• HOW TO COMPLETE THIS TASK
For the records that follow, please set down exactly the lines between the one holding "Definition appointments_by_date (validate_int" and the one holding "(if negb (appointments.error_count", inclusive, and only those.

• PROVIDED INFORMATION

(** The body of [_request], before the decorator: one request, classified. *)
Definition _request_wrapped (env : environment) (method url : string)
    (params : list (string * string)) : M json :=
  start_ts <- monotonic ;;
  response <-
    try_except_of [HttpxTimeoutException; HttpxTransportError]
      (client_request env method url params)
      (fun exc =>
         log WARNING "network_error" [("error", str_of exc)] ;;
         raise (Exc SimplexNetworkError "Network error during Simplex request"
                  (Some exc))) ;;
  if (codes.OK <=? status_code response)
     && (status_code response <? codes.MULTIPLE_CHOICES)
  then
    log INFO "success" [] ;;
    match response_json response with
    | Returned v => ret v
    | Raised exc =>
        log ERROR "invalid_json" [("error", str_of exc)] ;;
        raise (Exc SimplexClientError "Failed to parse JSON response" (Some exc))
    end
  else if status_code response =? codes.UNAUTHORIZED then
    _log_error_response response ;;
    raise (Exc SimplexAuthError "Unauthorized: invalid Simplex API token" None)
  else if status_code response =? codes.NOT_FOUND then
    _log_error_response response ;;
    raise (Exc SimplexNotFoundError "Resource not found in Simplex" None)
  else if status_code response =? codes.TOO_MANY_REQUESTS then
    _log_error_response response ;;
    raise (Exc SimplexRateLimitError "Rate limit exceeded" None)
  else if (codes.BAD_REQUEST <=? status_code response)
          && (status_code response <? codes.INTERNAL_SERVER_ERROR)
  then
    _log_error_response response ;;
    raise (Exc SimplexClientError
             ("Client error from Simplex: " ++ str_of_int (status_code response))
             None)
  else if codes.INTERNAL_SERVER_ERROR <=? status_code response then
    _log_error_response response ;;
    raise (Exc SimplexServerError
             ("Server error from Simplex: " ++ str_of_int (status_code response))
             None)
  else
    _log_error_response response ;;
    raise (Exc SimplexClientError
             ("Unexpected status from Simplex: " ++ str_of_int (status_code response))
             None).

(** [@simplex_retry async def _request(...)]. *)
Definition _request (env : environment) (method url : string)
    (params : list (string * string)) : M json :=
  retrying simplex_retry (_request_wrapped env method url params).

Definition get_patient_visit_history (env : environment)
    (permanent_mrn_no permanent_visit_no : string)
    : M SimplexPatientVisitHistoryResponse :=
  let params := [("permanent_mrn_no", permanent_mrn_no);
                 ("permanent_visit_no", permanent_visit_no)] in
  log INFO "Fetching patient visit history from Simplex v2"
    [("endpoint", "get-patient-visit-history")] ;;
  payload <- _request env "GET" "/api/v2/patient-visit-histories" params ;;
  model_validate payload.

Definition _build_api_base_url (config : config.SimplexConfig) : string :=
  rstrip "/" (config.base_url config) ++ "/"
    ++ strip "/" (config.tenant_path config) ++ "/api".

Definition _default_headers : list (string * string) :=
  [("Accept", "application/json");
   ("User-Agent", "yma-anonymizer/1.0 (+https://reforma.health)")].

Definition appointments_by_date (validate_int : json -> option Z)
    (env : environment) (config : config.SimplexConfig) (date : dt.date)
    : M appointments.SimplexAppointmentsResponse :=
  let params := [("location_id", config.location_id config);
                 ("api_key", config.api_key config);
                 ("date", dt.isoformat date)] in
  log INFO "Fetching appointments from Simplex"
    [("endpoint", "appointments-by-date"); ("date", dt.isoformat date)] ;;
  payload <- _request env "GET" "/appointments-by-date" params ;;
  result <- appointments.model_validate validate_int payload ;;
  (if negb (appointments.error_count result =? 0) then
     log WARNING "Simplex responded with non-zero error_count"
       [("endpoint", "appointments-by-date"); ("date", dt.isoformat date);
        ("error_count", str_of_int (appointments.error_count result));
        ("message", appointments.message result)]
   else ret tt) ;;
  log INFO "Fetched appointments from Simplex"
    [("endpoint", "appointments-by-date"); ("date", dt.isoformat date);
     ("result_count", str_of_int (appointments.result_count result))] ;;
  ret result.

End SimplexService.

(** ** app/services/llm.py *)

Definition RETRY_ATTEMPTS_COUNT : nat := 3.

Definition _log_retry (attempt_number : nat) (wait_seconds : Z)
    (exc : exception) : M unit :=
  log WARNING "Retrying OpenAI call"
    [("attempt", str_of_int (Z.of_nat attempt_number));
     ("wait_seconds", str_of_int wait_seconds);
     ("last_error", str_of exc);
     ("error_type", class_name (type_of exc));
     ("endpoint", "/responses")].
(** * Actor-critic training: a model of [trax/rl/actor_critic.py]

    The development follows the Python module class by class.  Arrays are
    NumPy arrays over the real numbers (floating-point rounding, overflow
    and NaN are outside the model); a rank-2 array indexed [batch, time]
    is the list of its rows.  The supervised trainer, the value model, the
    RL task and the [PolicyTrainer] base class live outside the module and
    appear as interfaces. *)

From Stdlib Require Import Reals Lra Lia ZArith List String Ascii.
From stdpp Require Import base option list strings gmap.
Import ListNotations.

(** ** Python results: a value or a raised exception *)

Module Py.

Inductive exn : Type :=
| AssertionError
| AttributeError
| NotImplementedError
| StopIteration
| TypeError
| ValueError.

Inductive result (A : Type) : Type :=
| Ok (a : A)
| Raise (e : exn).
Arguments Ok {A} a.
Arguments Raise {A} e.

Definition bind {A B} (r : result A) (k : A -> result B) : result B :=
  match r with
  | Ok a => k a
  | Raise e => Raise e
  end.

(** Evaluates a list of computations left to right; the first exception
    wins. *)
Fixpoint sequence {A} (rs : list (result A)) : result (list A) :=
  match rs with
  | [] => Ok []
  | r :: rs' =>
      bind r (fun a => bind (sequence rs') (fun l => Ok (a :: l)))
  end.

(** Values that travel through keyword arguments. [PyObj] is an opaque
    object (a model factory, an optimizer, ...) known by its identity. *)
Inductive value : Type :=
| PyNone
| PyBool (b : bool)
| PyInt (z : Z)
| PyFloat (r : R)
| PyStr (s : string)
| PyObj (id : nat).

(** Truth value of [if v:]. *)
Definition truthy (v : value) : bool :=
  match v with
  | PyNone => false
  | PyBool b => b
  | PyInt z => negb (z =? 0)%Z
  | PyFloat r => if Req_dec_T r 0 then false else true
  | PyStr s => negb (String.eqb s "")
  | PyObj _ => true
  end.
(** * A todo-list widget: the state/render engine of [src/app.ts] and of its
    priority-enabled variant [src/unnamed/part_001]

    The development embeds the two TypeScript classes [TodoApp] shallowly:
    the private collection [todos], the active filter, the [localStorage]
    slot ['todos'] and the part of the document the class writes are the
    fields of an explicit state record; every method is a function of the
    state in a small state-and-exception monad, where the only exceptions
    are those of the platform calls the class makes ([JSON.parse] and the
    callback of [Array.prototype.map] in [loadFromStorage]).

    The platform functions the class calls ([String.prototype.trim],
    [JSON.stringify], [JSON.parse], [Date.prototype.toISOString], the
    [Date] constructor on a string) are written out after ECMA-262.
    [src/unnamed/part_000] is the compiled JavaScript of [src/app.ts] and
    has the same methods.

    What is taken from the page and the platform, neither being part of
    the sources: the page holds the elements the constructor looks up by
    id; [localStorage.setItem] stores what it is given; the only elements
    of the page with a [data-id] attribute are those [renderTodos] writes,
    one per record rendered. *)

From Stdlib Require Import List ZArith NArith Lia Bool String Ascii.
Import ListNotations.

Set Implicit Arguments.

(** ** JavaScript strings *)

(** A JavaScript string is a sequence of UTF-16 code units.  Code units are
    the numbers below 65536; nothing below depends on that bound. *)
Definition jsstring := list N.

(** The code units of an ASCII literal. *)
Definition js (s : string) : jsstring :=
  map N_of_ascii (list_ascii_of_string s).

Fixpoint str_eqb (a b : jsstring) : bool :=
  match a, b with
  | [], [] => true
  | x :: a', y :: b' => N.eqb x y && str_eqb a' b'
  | _, _ => false
  end.

(** ToBoolean on a string: every string but the empty one is truthy. *)
Definition truthy (s : jsstring) : bool :=
  match s with [] => false | _ :: _ => true end.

• FINAL ANSWER
Definition appointments_by_date (validate_int : json -> option Z)
    (env : environment) (config : config.SimplexConfig) (date : dt.date)
    : M appointments.SimplexAppointmentsResponse :=
  let params := [("location_id", config.location_id config);
                 ("api_key", config.api_key config);
                 ("date", dt.isoformat date)] in
  log INFO "Fetching appointments from Simplex"
    [("endpoint", "appointments-by-date"); ("date", dt.isoformat date)] ;;
  payload <- _request env "GET" "/appointments-by-date" params ;;
  result <- appointments.model_validate validate_int payload ;;
  (if negb (appointments.error_count result =? 0) then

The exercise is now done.